Unless you choose an exercise that you enjoy, you’ll soon get bored and throw it in, and of course you already know that exercise is important if you want to lose weight. Now this might not be everyone’s cup of tea, but have you considered cycling? I for one am not that keen on cycling I prefer my home workout DVD’s.
But nonetheless cycling could be something you, yourself could really enjoy and shed those pounds in the process. Today you’re going to learn some effective techniques that will show you how to shed the pounds while cycling.
Provided by Outsideonline.com
Get Cycling And Shed Those Pounds
Spinning those pedals provides a fat-scorching workout that’s gentle on the joints, and actually fun to do, no matter how much you weigh. Here are eight easy ways to get leaner by bike.
SPIN BEFORE BREAKFAST: Set up your trainer in a pleasant, convenient spot and saddle up each morning for 20 minutes before breakfast. A recent study in the Journal of Applied Physiology reported that you burn fat better riding in a fasted state than when you’re fueled up. Though you wouldn’t want to try to do your longest, hardest workouts unfueled, this simple morning start up will burn more than a 1,100 calories a week and fire up the fat-burning process. It’s a trick pro cyclists have employed for decades, says Andrew Pruitt, Ed.D., director of the Boulder Center for Sports Medicine in Colorado. “When I traveled with USA Cycling, the riders couldn’t have breakfast until they pedaled 20 minutes.”
HIT IT HARD: Okay, okay. This one may not be easy per se. But it is fast. Real fast, which cycling lets you be without beating you up the same way, oh, say, sprinting down the street in your running shoes would. Research—most of it done on stationary bikes (presumably because it’s safer and easier than treadmills) shows that high-intensity sprint cycling helps get you lean, mean, and fit fast.

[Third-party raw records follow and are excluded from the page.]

(** ** Arguments (syscall.c) *)

(** [None] is -1. *)
Definition fetchaddr (addr : Z) : K (option Z) :=
  i ← myproc;
  p ← getp i;
  if (p_sz p <=? addr) || (p_sz p <? u64 (addr + 8)) then ret None else
  r ← copyin (p_pagetable p) addr 8;
  if negb (r.1 =? 0) then ret None else ret (Some (le_val r.2)).

(** The string, without its NUL. *)
Definition fetchstr (addr max : Z) : K (option (list Z)) :=
  i ← myproc;
  p ← getp i;
  copyinstr (p_pagetable p) addr max.

Definition argraw (n : Z) : K Z :=
  i ← myproc;
  p ← getp i;
  if (0 <=? n) && (n <=? 5)
  then gets (λ s, ld64 (k_mem s) (p_trapframe p + tf_a n))
  else panic "argraw".
Definition argint (n : Z) : K Z := v ← argraw n; ret (i32 v).
Definition argaddr (n : Z) : K Z := argraw n.
Definition argstr (n max : Z) : K (option (list Z)) :=
  addr ← argaddr n; fetchstr addr max.

(** ** Processes (sysproc.c); the result is the [uint64] that is stored in [a0] *)

Definition sys_exit : K Z := n ← argint 0; kexit n ;; ret 0.
Definition sys_getpid : K Z := i ← myproc; p ← getp i; ret (u64 (p_pid p)).
Definition sys_fork : K Z := r ← kfork; ret (u64 r).
Definition sys_wait : K Z := p ← argaddr 0; r ← kwait p; ret (u64 r).

Definition sys_sbrk : K Z :=
  n ← argint 0;
  t ← argint 1;
  i ← myproc;
  p ← getp i;
  let addr := p_sz p in
  if (t =? SBRK_EAGER) || (n <? 0) then
    r ← growproc n;
    if r <? 0 then ret (u64 (-1)) else ret addr
  else
    if u64 (addr + n) <? addr then ret (u64 (-1)) else
    if TRAPFRAME <? u64 (addr + n) then ret (u64 (-1)) else
    modp i (λ p, set_p_sz (u64 (p_sz p + n)) p) ;;
    ret addr.

(** [while (ticks - ticks0 < n)]: [ticks] is unsigned, so that [n] is converted to
    unsigned. *)
Definition tick_wait (ticks0 n : Z) : K Z :=
  sleep_loop
    (t ← gets k_ticks;
     if u32 (t - ticks0) <? u32 n then
       i ← myproc;
       k ← killed i;
       if negb (k =? 0) then release LTicks ;; ret (Some (u64 (-1)))
       else sleep ChTicks LTicks ;; ret None
     else release LTicks ;; ret (Some 0)).

Definition sys_pause : K Z :=
  n ← argint 0;
  let n := if n <? 0 then 0 else n in
  acquire LTicks ;;
  ticks0 ← gets k_ticks;
  tick_wait ticks0 n.

Definition sys_kill : K Z := pid ← argint 0; r ← kkill pid; ret (u64 r).

Definition sys_uptime : K Z :=
  acquire LTicks ;;
  xticks ← gets k_ticks;
  release LTicks ;;
  ret (u64 xticks).

Definition sys_sleep : K Z :=
  n ← argint 0;
  acquire LTicks ;;
  ticks0 ← gets k_ticks;
  tick_wait ticks0 n.

(** [struct uproc]: [pid], [priority], [total_ticks] and the 16 bytes of [name],
    which start as [junk]. *)
Definition uproc_of (p : proc) (junk : list Z) : list Z :=
  le_bytes 4 (p_pid p) ++ le_bytes 4 (p_priority p) ++ le_bytes 4 (p_ticks_used p) ++
  safestrcpy (drop 12 junk) (bytes_of (p_name p)) 16.
(** The loop of [sys_getprocinfo]: [inl] after [return -1].  [up] is the local
    [struct uproc]. *)
Fixpoint procinfo_loop (l : list nat) (uaddr idx : Z) (up : list Z) : K (Z + Z) :=
  match l with
  | [] => ret (inr idx)
  | j :: l' =>
      acquire (LProc j) ;;
      p ← getp j;
      if negb (bool_decide (p_state p = UNUSED)) then
        let up := uproc_of p up in
        me ← myproc;
        q ← getp me;
        r ← copyout (p_pagetable q) (u64 (uaddr + idx * 28)) up;
        if r <? 0 then release (LProc j) ;; ret (inl (-1)) else
        release (LProc j) ;;
        procinfo_loop l' uaddr (idx + 1) up
      else
        release (LProc j) ;;
        procinfo_loop l' uaddr idx up
  end.
Definition sys_getprocinfo : K Z :=
  uaddr ← argaddr 0;
  r ← procinfo_loop slots uaddr 0 up_junk;
  ret (u64 (match r with inl v => v | inr idx => idx end)).
Lemma has_readsb dev : has (readsb dev) any.
Proof. unfold readsb. ty. Qed.
Lemma has_bzero dev b : has (bzero dev b) any.
Proof. unfold bzero. ty. Qed.
#[local] Hint Resolve has_readsb has_bzero : typing.
Lemma has_balloc_block dev b bp : (bp < NBUF)%nat → has (balloc_block dev b bp) any.
Proof. unfold balloc_block. ty. Qed.
#[local] Hint Resolve has_balloc_block : typing.
Lemma has_balloc dev : has (balloc dev) any.
Proof. unfold balloc. ty. Qed.
Lemma has_bfree dev b : has (bfree dev b) any.
Proof. unfold bfree. ty. Qed.
#[local] Hint Resolve has_balloc has_bfree : typing.
Lemma has_iinit : has iinit any.
Proof. unfold iinit. apply has_for_each. intros i Hi%elem_of_seq. ty. Qed.
Lemma has_iget_scan l dev inum empty :
  Forall (λ i, (i < NINODE)%nat) l → below NINODE empty →
  has (iget_scan l dev inum empty) (λ r, match r with inl i => (i < NINODE)%nat | inr o => below NINODE o end).
Proof.
  intros Hl. revert empty. induction Hl as [|i l Hi Hl IH]; intros empty He; cbn [iget_scan]; [by apply has_ret|].
  eapply has_bind; [ty|]. intros ip _. case_match; [by apply has_ret|]. apply IH. by case_match.
Qed.
Lemma has_iget dev inum : has (iget dev inum) (λ i, (i < NINODE)%nat).
Proof.
  unfold iget. eapply has_bind; [ty|]. intros _ _. eapply has_bind.
  { apply has_iget_scan; [|done]. apply Forall_forall. intros i Hi%elem_of_seq. lia. }
  intros r Hr. ty.
Qed.
#[local] Hint Resolve has_iget : typing.
Lemma has_ialloc dev type : has (ialloc dev type) (below NINODE).
Proof.
  unfold ialloc. eapply has_bind; [ty|]. intros sb _. eapply has_bind.
  { apply (has_for_list _ _ (λ i, (i < NINODE)%nat)). ty. }
  ty.
Qed.
Lemma has_iupdate i : (i < NINODE)%nat → has (iupdate i) any.
Proof. unfold iupdate. ty. Qed.
Lemma has_idup i : (i < NINODE)%nat → has (idup i) (λ j, (j < NINODE)%nat).
Proof. unfold idup. ty. Qed.
#[local] Hint Resolve has_ialloc has_iupdate has_idup : typing.
Lemma has_get_dinode i d off : (i < NINODE)%nat → has (modi i (get_dinode d off)) any.
Proof. intros Hi. by apply has_modi. Qed.
#[local] Hint Resolve has_get_dinode : typing.
Lemma has_ilock i : (i < NINODE)%nat → has (ilock i) any.
Proof. unfold ilock. ty. Qed.
Lemma has_iunlock i : (i < NINODE)%nat → has (iunlock i) any.
Proof. unfold iunlock. ty. Qed.
Lemma has_itrunc i : (i < NINODE)%nat → has (itrunc i) any.
Proof. unfold itrunc. ty. Qed.
#[local] Hint Resolve has_ilock has_iunlock has_itrunc : typing.
Lemma has_iput i : (i < NINODE)%nat → has (iput i) any.
Proof. unfold iput. ty. Qed.
#[local] Hint Resolve has_iput : typing.
Lemma has_iunlockput i : (i < NINODE)%nat → has (iunlockput i) any.
Proof. unfold iunlockput. ty. Qed.
#[local] Hint Resolve has_iunlockput : typing.
Lemma has_ireclaim dev : has (ireclaim dev) any.
Proof. unfold ireclaim. ty. Qed.
#[local] Hint Resolve has_ireclaim : typing.
Lemma has_fsinit dev : has (fsinit dev) any.
Proof. unfold fsinit. ty. Qed.
Lemma has_bmap i bn : (i < NINODE)%nat → has (bmap i bn) any.
Proof. unfold bmap. ty. Qed.
#[local] Hint Resolve has_bmap : typing.
Lemma has_readi_loop f i dst tot off n acc : (i < NINODE)%nat → has (readi_loop f i dst tot off n acc) any.
Proof.
  intros Hi. revert dst tot off acc. induction f as [|f IH]; intros dst tot off acc; cbn [readi_loop]; ty.
Qed.
#[local] Hint Resolve has_readi_loop : typing.
Lemma has_readi i dst off n : (i < NINODE)%nat → has (readi i dst off n) any.
Proof. unfold readi. ty. Qed.
Lemma has_writei_loop f i src tot off n : (i < NINODE)%nat → has (writei_loop f i src tot off n) any.
Proof. intros Hi. revert src tot off. induction f as [|f IH]; intros src tot off; cbn [writei_loop]; ty. Qed.
#[local] Hint Resolve has_readi has_writei_loop : typing.
Lemma has_writei i src off n : (i < NINODE)%nat → has (writei i src off n) any.
Proof. unfold writei. ty. Qed.
#[local] Hint Resolve has_writei : typing.
Lemma has_dirlookup dp name : (dp < NINODE)%nat → has (dirlookup dp name) (from_option (λ r, (r.1 < NINODE)%nat) True).
Proof.
  intros Hdp. unfold dirlookup. eapply has_bind; [ty|]. intros d _. case_match; [ty|].
  apply has_for_list. ty.
Qed.
#[local] Hint Resolve has_dirlookup : typing.
Lemma has_dirlink dp name inum : (dp < NINODE)%nat → has (dirlink dp name inum) any.
Proof. unfold dirlink. ty. Qed.
#[local] Hint Resolve has_dirlink : typing.
Lemma has_namex_loop f ip path parent name :
  (ip < NINODE)%nat → has (namex_loop f ip path parent name) (from_option (λ r, (r.1 < NINODE)%nat) True).
Proof.
  revert ip path name. induction f as [|f IH]; intros ip path name Hip; cbn [namex_loop]; ty.
Qed.
#[local] Hint Resolve has_namex_loop : typing.
Lemma has_namex path parent name : has (namex path parent name) (from_option (λ r, (r.1 < NINODE)%nat) True).
Proof. unfold namex. ty. Qed.
#[local] Hint Resolve has_namex : typing.
Lemma has_namei path : has (namei path) (below NINODE).
Proof. unfold namei. eapply has_bind; [ty|]. intros [[i n]|] H; by apply has_ret. Qed.
Lemma has_nameiparent path : has (nameiparent path) (from_option (λ r, (r.1 < NINODE)%nat) True).
Proof. unfold nameiparent. ty. Qed.
End fs.
#[export] Hint Resolve has_iinit has_iget has_ialloc has_iupdate has_idup has_ilock has_iunlock has_itrunc has_iput
  has_iunlockput has_fsinit has_readi has_writei has_dirlookup has_dirlink has_namei has_nameiparent : typing.
(* ===== verification/Trampoline.v ===== *)
(** * trampoline.S: into the kernel and back

    The hart's translation through a page table of vm.c, and the runs of [uservec] and
    [userret] on it: from a trap in a user program to [usertrap], and from [usertrap]'s
    return to the user program, across the switch of page tables. *)
From Stdlib Require Import ZArith Lia.
From stdpp Require Import base list gmap numbers functions strings.
From S2P Require Import Prelude Machine KString State Kalloc Sched Vm PageTable UserMem Hart Asm Switch Proc Trap.
Local Open Scope Z_scope.
Local Open Scope kernel_scope.

Section trampoline.
Context {L : Layout} {W : Hw} {X : Text}.
Implicit Types (rs : reg → Z) (cs : Hart.csr → Z) (me : mem) (t : ptree).

(** ** The hart and the tables of vm.c *)

(** The page-table entry for a page and its permissions. *)
Definition pte_of (pa perm : Z) : Z := Z.lor (Z.lor (PA2PTE pa) perm) PTE_V.

Lemma testbit_low pa f i : pte_addr pa → 0 ≤ i < 10 → Z.testbit (Z.lor (PA2PTE pa) f) i = Z.testbit f i.
Proof.
  intros Hpa Hi. rewrite PA2PTE_shift, Z.lor_spec, Z.shiftl_spec_low by (done || lia). done.
Qed.
Lemma PTE_PPN_small v : 0 ≤ v < 2 ^ 54 → Z.shiftl (PTE_PPN v) 12 = PTE2PA v.
Proof.
  intros Hv. unfold PTE_PPN, PTE2PA. rewrite Z.land_ones by lia.
  rewrite Z.mod_small by (rewrite Z.shiftr_div_pow2 by lia; dlia).
  rewrite u64_small; [done|]. rewrite Z.shiftl_mul_pow2, Z.shiftr_div_pow2 by lia. dlia.
Qed.
Lemma shiftr_54 v : 0 ≤ v < 2 ^ 54 → Z.shiftr v 54 = 0.
Proof. intros Hv. rewrite Z.shiftr_div_pow2 by lia. by apply Z.div_small. Qed.
(** C37: the text of every command, however its pipes, lists, background commands and
    redirections are nested, is parsed back: the tree [parsecmd] returns, with the
    strings [nulterminate] leaves in memory, is the command. *)
Theorem parse_show (c : acmd) (Hgood : good c) :
  ∃ t mem, parsecmd (4 * length (show c) + 4) (show c) = POk (t, mem) [] ∧ in_memory mem t = c.
Proof. by apply parse_shown. Qed.
Lemma parse_show_witness :
  ∃ t mem, parsecmd (4 * length (show (APipe (AExec [str "ls"]) (ARedir (AExec [str "wc"]) (str "f") O_RDONLY 0))) + 4)
      (show (APipe (AExec [str "ls"]) (ARedir (AExec [str "wc"]) (str "f") O_RDONLY 0))) = POk (t, mem) [] ∧
    in_memory mem t = APipe (AExec [str "ls"]) (ARedir (AExec [str "wc"]) (str "f") O_RDONLY 0).
Proof.
  apply (parse_show (APipe (AExec [str "ls"]) (ARedir (AExec [str "wc"]) (str "f") O_RDONLY 0))).
  cbn [good]. unfold good_word, MAXARGS. split_and!; try done; try (cbn; lia); repeat constructor; try done; eauto.
Defined.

Just 30 seconds of big gear, full-throttle sprinting sends your levels of human growth hormone (which helps boost lean muscle and burn fat) soaring 530 percent. Other research published in the Journal of Applied Physiology found that just two weeks of alternate-day interval training boosted cyclists’ fat-burning ability by 36 percent. Short sprint workouts also raise your metabolism so you keep burning fat after you’ve racked the bike and hit the showers. Laval University researchers found that even when sprinters burned half as many calories during their actual workouts, they still lost nine times more fat in the long run as those who went longer (and burned more calories) at one easy speed.
WEAR LYCRA: Ditch the baggies and buy a Lycra cycling kit. It’ll keep you honest at your next all-you-can-eat buffet and prevent unwanted pounds. According to Cornell University weight loss researcher Brian Wansink, “signal clothes” like fitted pants help us track our weight gain and loss. Without snug clothes to sound the alarm, the needle on the scale inches up quickly. Wansink’s team found that prison inmates gained an average of 20 to 25 pounds six months into incarceration (despite abysmal food and plenty of time to exercise) without recognizing the gain because the baggy shapeless orange jumpsuits give no feedback. For active folks, there are no more unforgiving signal clothes than skin-tight Spandex cycling attire. Buy some with no room to spare and keep them in heavy rotation. Get the rest of the techniques here.
Okay, as you can see cycling is a very effective way to lose weight, so if you think this could be a fun way for you to workout, why not get pedalling. After reading this, I myself am not going to completely rule it out either, not to sure about the skin-tight Spandex quite yet though.
Funny moment: A bit irrelevant, but I just had to share this thought with you. My other half is on this weight loss journey with me, and when I read the bit about the skin-tight Spandex, I pictured him and for better words I PMSL… Okay back on a serious note, if that’s what it takes to get the results, then that’s what it’s going to take. Brave it up soldier!